4.  How are your investments performing? You can find out how well your funds are performing by reviewing your statements. With the exception of my work plan, all our accounts were upfront about the funds' performance. I could find out how well it did from its inception, the past 10 years, five years, and one year, as well as since I had started participating in that particular fund.

My work plan's statements and website told me only that I had invested in Fidelity, but not which funds. I am sure I have a record of it somewhere, but thanks to my “ignorance is bliss” mode, I have no idea where. They did include the performance of each of Fidelity's funds, but I need to call our plan to figure out which funds I am invested in so I can properly analyze my investment portfolio.

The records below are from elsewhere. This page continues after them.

(* ===== verification/UmallocHeap.v ===== *)
(** * The heap of umalloc.c: the invariant, inserting and taking blocks

    The free blocks and the allocated ones never overlap, free blocks are kept
    in order and joined, and what the program wrote in its blocks stays. *)

From S2P Require Import Prelude Riscv Mem Umalloc.

(** Two blocks with no byte in common. *)
Definition apart (x y : block) : Prop :=
  x.1 + 16 * x.2 <= y.1 \/ y.1 + 16 * y.2 <= x.1.

Fixpoint all_apart (l : list block) : Prop :=
  match l with
  | [] => True
  | x :: l' => Forall (apart x) l' /\ all_apart l'
  end.

(** What every member of a list has, for one member. *)
Ltac pick Hx :=
  match type of Hx with ?x ∈ ?l =>
    repeat match goal with
    | F : Forall ?P l |- _ =>
        let H := fresh "H" in
        pose proof (proj1 (Forall_forall P l) F x Hx) as H; cbn beta in H; clear F
    end
  end; unfold apart, addressable in *; cbn [fst snd] in *.

Section Props.
Context (base : Z).

(** A block of the heap: above the static header, below the break. *)
Definition in_heap (brk : Z) (x : block) : Prop :=
  base + 16 <= x.1 /\ 0 < x.2 /\ x.1 + 16 * x.2 <= brk.

(** The allocator with free blocks [fl] and allocated blocks [al]. *)
Record heap_ok (s : uheap) (fl al : list block) : Prop := {
  hk_base : 0 < base;
  hk_list : free_list base (h_mem s) fl;
  hk_freep : freep s ∈ ((base, 0) :: fl).*1;
  hk_free : Forall (in_heap (h_brk s)) fl;
  hk_alloc : Forall (in_heap (h_brk s)) al;
  hk_sizes : Forall (fun x => hsize (h_mem s) x.1 = x.2) al;
  hk_apart : all_apart al;
  hk_disj : Forall (fun x => Forall (apart x) fl) al;
  hk_brk : base + 16 <= h_brk s <= 2 ^ 31;
}.

(** What the program has in the blocks [al] stays. *)
Definition kept (al : list block) (s s' : uheap) : Prop :=
  Forall (fun x => same_on (h_mem s) (h_mem s') x.1 (16 * x.2)) al.

Lemma apart_sym x y : apart x y -> apart y x.
Proof. unfold apart. lia. Qed.

Lemma gaps_length lo top l :
  gaps lo l -> Forall (fun x => 0 < x.2 /\ x.1 + 16 * x.2 <= top) l -> lo <= top ->
  16 * Z.of_nat (length l) <= top - lo + 16.
Proof.
  revert lo. induction l as [|[p n] l IH]; intros lo G F Hlo; [cbn; lia|].
  apply Forall_cons in F as [[? ?] F]. cbn [fst snd] in *. destruct G as (? & ? & G).
  cbn [length]. destruct l as [|[q k] l]; [cbn; lia|].
  assert (p + room n <= top) as Ht
    by (destruct G as (? & ? & _); apply Forall_cons in F as [[? ?] _]; cbn [fst snd] in *; lia).
  specialize (IH _ G F Ht). unfold room in *. lia.
Qed.

Lemma list_fuel_ok s fl al :
  heap_ok s fl al -> (2 * length fl + 4 <= list_fuel base s)%nat.
Proof.
  intros H. destruct (hk_list _ _ _ H) as [_ (_ & _ & G) _].
  pose proof (hk_brk _ _ _ H).
  assert (16 * Z.of_nat (length fl) <= h_brk s - (base + room 0) + 16).
  { apply gaps_length; [done | | unfold room; lia].
    eapply Forall_impl; [exact (hk_free _ _ _ H)|]. intros x (? & ? & ?). lia. }
  unfold list_fuel, sizeof_Header, room in *.
  pose proof (Z.div_mod (h_brk s - base) 16). pose proof (Z.mod_pos_bound (h_brk s - base) 16). lia.
Qed.

(** Where the loop of [free] stops: the block before is [base] or free. *)
Lemma split_cases fl l1 p q l2 :
  (base, 0) :: fl = l1 ++ (p, q) :: l2 ->
  (l1 = [] /\ p = base /\ q = 0 /\ l2 = fl) \/
  (exists l1', l1 = (base, 0) :: l1' /\ fl = l1' ++ (p, q) :: l2).
Proof. destruct l1 as [|x l1]; intros [= -> ->]; [left; naive_solver | right; eauto]. Qed.

Record placed (bp n : Z) (p q : Z) (l2 : list block) : Prop := {
  pl_size : 0 <= q;
  pl_base : base <= p;
  pl_prev : p + Z.max 16 (16 * q) <= bp;
  pl_next : Forall (fun x => bp + 16 * n <= x.1) l2;
  pl_pos : Forall (fun x => 0 < x.2) l2;
  pl_addr : Forall addressable l2;
}.

Lemma placed_ok brk fl bp n l1 p q l2 :
  0 < base -> brk <= 2 ^ 31 -> Forall (in_heap brk) fl -> in_heap brk (bp, n) ->
  Forall (apart (bp, n)) fl -> (base, 0) :: fl = l1 ++ (p, q) :: l2 -> p < bp ->
  Forall (fun y => bp < y.1) l2 -> placed bp n p q l2.
Proof.
  intros Hb Ht F (? & ? & ?) A E Hp L. cbn [fst snd] in *.
  assert (Forall (in_heap brk) l2 /\ Forall (apart (bp, n)) l2 /\ 0 <= q /\ base <= p /\
    p + Z.max 16 (16 * q) <= bp) as (F2 & A2 & ? & ? & ?).
  { apply split_cases in E as [(-> & -> & -> & ->) | (l1' & -> & ->)]; [split_and!; try done; lia|].
    apply Forall_app in F as [_ [(? & ? & ?) F]%Forall_cons].
    apply Forall_app in A as [_ [A0 A]%Forall_cons].
    unfold apart in A0. cbn [fst snd] in *. split_and!; try done; lia. }
  split; try done; apply Forall_forall; intros x Hx; pick Hx; unfold in_heap in *; lia.
Qed.

Lemma joined_head p q bp n l :
  0 < n -> Forall (fun x => 0 < x.2) l ->
  exists y l', joined p q bp n l = (p, y) :: l' /\ Forall (fun x => 0 < x.2) l' /\
    q <= y /\ (p + 16 * q <> bp -> y = q).
Proof.
  intros Hn F. unfold joined, joined_prev, joined_next.
  destruct l as [|[c k] l]; [|apply Forall_cons in F as [Hk F]; cbn in Hk];
    repeat case_match; simplify_eq/=; eexists _, _; split_and!; try done; try lia;
    repeat constructor; cbn; try done; lia.
Qed.

Lemma joined_next_facts bp n l :
  0 < n -> addressable (bp, n) -> Forall addressable l -> Forall (fun x => 0 < x.2) l ->
  0 < (joined_next bp n l).1 /\ bp + 16 * (joined_next bp n l).1 <= 2 ^ 32 /\
  (forall P : block -> Prop, Forall P l -> Forall P (joined_next bp n l).2).
Proof.
  intros Hn [? ?] A F. unfold joined_next. destruct l as [|[c k] l]; [done|].
  apply Forall_cons in F as [? _]. apply Forall_cons in A as [[? ?] _]. cbn [fst snd] in *.
  destruct (Z.eqb_spec (bp + 16 * n) c); cbn; split_and!; try lia; [|done].
  intros P HP. by apply Forall_cons in HP as [_ ?].
Qed.

Lemma joined_length p q bp n l : (length (joined p q bp n l) <= S (S (length l)))%nat.
Proof.
  unfold joined, joined_prev, joined_next. destruct l as [|[c k] l]; repeat case_match; simplify_eq/=; lia.
Qed.

(** The list with the block inserted. *)
Lemma joined_list fl bp n l1 p q l2 :
  gaps base ((base, 0) :: fl) -> Forall (fun x => 0 < x.2) fl -> 0 < n ->
  (base, 0) :: fl = l1 ++ (p, q) :: l2 -> placed bp n p q l2 ->
  exists fl', l1 ++ joined p q bp n l2 = (base, 0) :: fl' /\ gaps base ((base, 0) :: fl') /\
    Forall (fun x => 0 < x.2) fl' /\ p ∈ ((base, 0) :: fl').*1 /\
    (length fl' <= S (length fl))%nat /\
    (forall a, covers fl' a <-> covers fl a \/ bp <= a < bp + 16 * n).
Proof.
  intros G F Hn E P. destruct P.
  assert (gaps base (l1 ++ joined p q bp n l2)) as G'.
  { rewrite E in G. apply gaps_app in G as [G1 (? & ? & G2)]. apply gaps_app. split; [done|].
    by apply joined_gaps. }
  assert (forall a, covers (l1 ++ joined p q bp n l2) a <-> covers fl a \/ bp <= a < bp + 16 * n) as C.
  { intros a. rewrite covers_app, joined_covers by (done || lia).
    assert (covers fl a <-> covers ((base, 0) :: fl) a) as -> by (rewrite covers_cons; intuition lia).
    rewrite E, covers_app. tauto. }
  destruct (joined_head p q bp n l2) as (y & l' & EJ & F' & ? & Hy); [done..|].
  pose proof (joined_length p q bp n l2) as EL. rewrite EJ in *. cbn [length] in EL. apply split_cases in E as [(-> & -> & -> & ->) | (l1' & -> & ->)].
  - rewrite Hy in * by lia. exists l'. split_and!; try done; [left | lia |].
    intros a. rewrite <- C. cbn [app]. rewrite covers_cons. intuition lia.
  - apply Forall_app in F as [F1 [F2 _]%Forall_cons]. cbn in F2.
    exists (l1' ++ (p, y) :: l'). split_and!; try done.
    + apply Forall_app. split; [done|]. constructor; [cbn; lia | done].
    + apply list_elem_of_fmap. exists (p, y). split; [done|]. right. apply elem_of_app. right. left.
    + rewrite !length_app. cbn [length]. lia.
    + intros a. rewrite <- C. cbn [app]. rewrite (covers_cons base). intuition lia.
Qed.

(** A block apart from the free ones is inserted. *)
Lemma free_insert s fl bp n :
  0 < base -> free_list base (h_mem s) fl -> freep s ∈ ((base, 0) :: fl).*1 ->
  Forall (in_heap (h_brk s)) fl -> h_brk s <= 2 ^ 31 ->
  (2 * length fl + 2 <= list_fuel base s)%nat ->
  in_heap (h_brk s) (bp, n) -> hsize (h_mem s) bp = n -> Forall (apart (bp, n)) fl ->
  exists m' fp fl', free base (bp + 16) s = Ret tt (UHeap m' fp (h_brk s)) /\
    free_list base m' fl' /\ fp ∈ ((base, 0) :: fl').*1 /\ (length fl' <= S (length fl))%nat /\
    (forall a, covers fl' a <-> covers fl a \/ bp <= a < bp + 16 * n) /\
    (forall a, ~ (base <= a < base + 16) -> ~ covers fl a -> ~ (bp <= a < bp + 16) ->
       load8 m' a = load8 (h_mem s) a).
Proof.
  intros Hb HL Hin FH Ht Hf IH En A. pose proof IH as (? & ? & ?). cbn [fst snd] in *.
  destruct (scan_ok base s fl bp (list_fuel base s)) as (l1 & [p q] & l2 & E & Hp & L & Es); try done; [lia| |].
  { apply Forall_forall. intros x Hx. pick Hx. unfold in_heap in *. lia. }
  assert (placed bp n p q l2) as P by (eapply placed_ok; eassumption).
  destruct HL as [HL HG HP]. destruct (joined_list fl bp n l1 p q l2) as (fl' & E' & ? & ? & ? & ? & HC); try done.
  pose proof P as []. rewrite E in HL, HG. apply hseg_app in HL as (b & HL1 & -> & Eq & HL2).
  destruct (gaps_headers _ _ _ _ _ HG) as [Ah1 Ah2].
  assert (addressable (bp, n)) as Ad by (split; cbn; lia).
  destruct (join_next_ok base s p bp n l2) as (m1 & E1 & O1 & En1 & HL3); try done; [lia|].
  destruct (joined_next_facts bp n l2) as (? & ? & Sub); try done.
  destruct (join_prev_ok base (UHeap m1 (freep s) (h_brk s)) p q bp (joined_next bp n l2).1
    (joined_next bp n l2).2) as (m2 & E2 & O2 & HL4); cbn [h_mem freep h_brk] in *; try done; try lia.
  { rewrite (only_hdr_size _ _ _ _ O1); [done | unfold hdr_apart; lia]. }
  { by apply Sub. }
  exists m2, p, fl'. split_and!; try done.
  - unfold free. rewrite hplus_small by lia. replace (bp + 16 + 16 * -1) with bp by lia.
    do 2 mstep. rewrite (bind_ret _ _ _ _ _ Es). cbn [fst].
    rewrite (bind_ret _ _ _ _ _ E1). by rewrite (bind_ret _ _ _ _ _ E2).
  - split; [|done..]. rewrite <- E'. apply hseg_app. exists p. split; [|done].
    eapply hseg_ext; [exact O2 | done |]. eapply hseg_ext; [exact O1 | | done].
    apply Forall_forall. intros x Hx. apply gaps_app in HG as [HG (? & _)].
    pose proof (gaps_below _ _ _ HG Hx). unfold hdr_apart, room in *. lia.
  - intros a Ha Hc Hbp. rewrite O2, O1; [done | done |]. intros Hpa.
    apply split_cases in E as [(-> & -> & -> & ->) | (l1' & -> & ->)]; [by destruct Ha|].
    apply Hc, covers_app. right. apply covers_cons. left.
    apply Forall_app in HP as [_ [? _]%Forall_cons]. cbn in *. lia.
Qed.

(** ** The invariant, by the bytes that are free *)

Lemma apart_bytes x y :
  0 < x.2 -> 0 < y.2 ->
  (forall a, x.1 <= a < x.1 + 16 * x.2 -> ~ (y.1 <= a < y.1 + 16 * y.2)) -> apart x y.
Proof.
  intros Hx Hy H. unfold apart. pose proof (H (Z.max x.1 y.1)). lia.
Qed.

Lemma covers_in l x a : x ∈ l -> x.1 <= a < x.1 + 16 * x.2 -> covers l a.
Proof. intros. apply Exists_exists. eauto. Qed.

Lemma free_in_heap l brk :
  Forall (fun x => 0 < x.2) l -> (forall a, covers l a -> base + 16 <= a < brk) ->
  Forall (in_heap brk) l.
Proof.
  intros F C. apply Forall_forall. intros x Hx. pick Hx.
  pose proof (C x.1). pose proof (C (x.1 + 16 * x.2 - 1)).
  assert (covers l x.1) by (eapply covers_in; [done | lia]).
  assert (covers l (x.1 + 16 * x.2 - 1)) by (eapply covers_in; [done | lia]).
  unfold in_heap. intuition lia.
Qed.

(** No byte of [x] is free. *)
Definition not_free (fl : list block) (x : block) : Prop :=
  forall a, x.1 <= a < x.1 + 16 * x.2 -> ~ covers fl a.

Lemma heap_ok_intro s fl al :
  0 < base -> free_list base (h_mem s) fl -> freep s ∈ ((base, 0) :: fl).*1 ->
  base + 16 <= h_brk s <= 2 ^ 31 -> (forall a, covers fl a -> base + 16 <= a < h_brk s) ->
  Forall (in_heap (h_brk s)) al -> Forall (fun x => hsize (h_mem s) x.1 = x.2) al ->
  all_apart al -> Forall (not_free fl) al -> heap_ok s fl al.
Proof.
  intros Hb HL Hp Hk HC HA HS HD HF. split; try done.
  - apply free_in_heap; [|done]. by destruct HL.
  - apply Forall_forall. intros x Hx. pose proof (proj1 (Forall_forall _ _) HF x Hx) as Nx.
    apply Forall_forall. intros y Hy. destruct HL as [_ _ FP]. pick Hx. pick Hy.
    apply apart_bytes; [unfold in_heap in *; lia | done |].
    intros a Ha Hya. eapply Nx; [exact Ha|]. by eapply covers_in.
Qed.

Lemma hk_covers s fl al a : heap_ok s fl al -> covers fl a -> base + 16 <= a < h_brk s.
Proof.
  intros H (x & Hx & Ha)%Exists_exists. pose proof (hk_free _ _ _ H) as F. pick Hx.
  unfold in_heap in *. lia.
Qed.

Lemma hk_not_free s fl al : heap_ok s fl al -> Forall (not_free fl) al.
Proof.
  intros H. pose proof (hk_disj _ _ _ H) as D. apply Forall_forall. intros x Hx. pick Hx.
  intros a Ha (y & Hy & Hya)%Exists_exists. pick Hy. lia.
Qed.

(** A change outside the allocated blocks keeps their contents and headers. *)
Lemma frame_kept s m' fp brk' al :
  Forall (in_heap (h_brk s)) al ->
  Forall (fun x => forall a, x.1 <= a < x.1 + 16 * x.2 -> load8 m' a = load8 (h_mem s) a) al ->
  Forall (fun x => hsize (h_mem s) x.1 = x.2) al ->
  kept al s (UHeap m' fp brk') /\ Forall (fun x => hsize m' x.1 = x.2) al.
Proof.
  intros F K S. split; apply Forall_forall; intros x Hx;
    pose proof (proj1 (Forall_forall _ _) K x Hx) as Kx; [exact Kx|].
  etransitivity; [|exact (proj1 (Forall_forall _ _) S x Hx)].
  apply load_le_ext. intros b Hb. apply Kx. pick Hx. unfold in_heap in *. lia.
Qed.

(** ** free *)

Lemma all_apart_mid l1 x l2 :
  all_apart (l1 ++ x :: l2) <-> Forall (apart x) (l1 ++ l2) /\ all_apart (l1 ++ l2).
Proof.
  induction l1 as [|y l1 IH]; cbn [app all_apart]; [done|].
  rewrite IH, !Forall_app, !Forall_cons, !Forall_app. assert (apart x y <-> apart y x) by (split; apply apart_sym).
  tauto.
Qed.

Lemma Forall_mid {A} (P : A -> Prop) l1 x l2 :
  Forall P (l1 ++ x :: l2) <-> P x /\ Forall P (l1 ++ l2).
Proof. rewrite !Forall_app, Forall_cons. tauto. Qed.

5.  How are your investments performing compared with other investments? By following the instructions in  this post, you can evaluate an individual investment.

I plugged the ticker symbol (CWGCX) for the fund I mentioned earlier (Capital World Growth and Income Fund). If I am evaluating Morningstar's comparison correctly, its expense ratio is greater than the category average, plus it's performing in the top 72 percent of funds in its category in the last 10 years. Nice. I really mean not nice, of course. I tried another fund with a different firm. This time the fund was in the top 55 percent.

Answering the investment questions

So, have I saved enough so far? Some  sites recommend that a 35-year-old (which I am not there yet) should have saved one time's annual earnings. I have saved more than that, actually. However, my husband has saved about half of what he needs. Because we consider all the money as our money, no matter who earned it, it averages out that we have  enough saved in retirement so far to match our household's annual income.

To decide if we are diversified enough and whether our investing portfolio is appropriately risky, I need to determine which Fidelity fund(s) I have. But I can start with what I know now. Of our entire investable assets, 25 percent is in cash, 0.5 percent is in individual stocks, and the rest in mutual funds. Of the 75 percent in mutual funds, about 45 percent is in funds that have moderate risk while the other 55 percent is found in more risky investments.

For our age, I think that's too much in cash (although we have some significant expenses coming up). I suppose we could also invest in riskier options since we have a few decades to go before we need the money.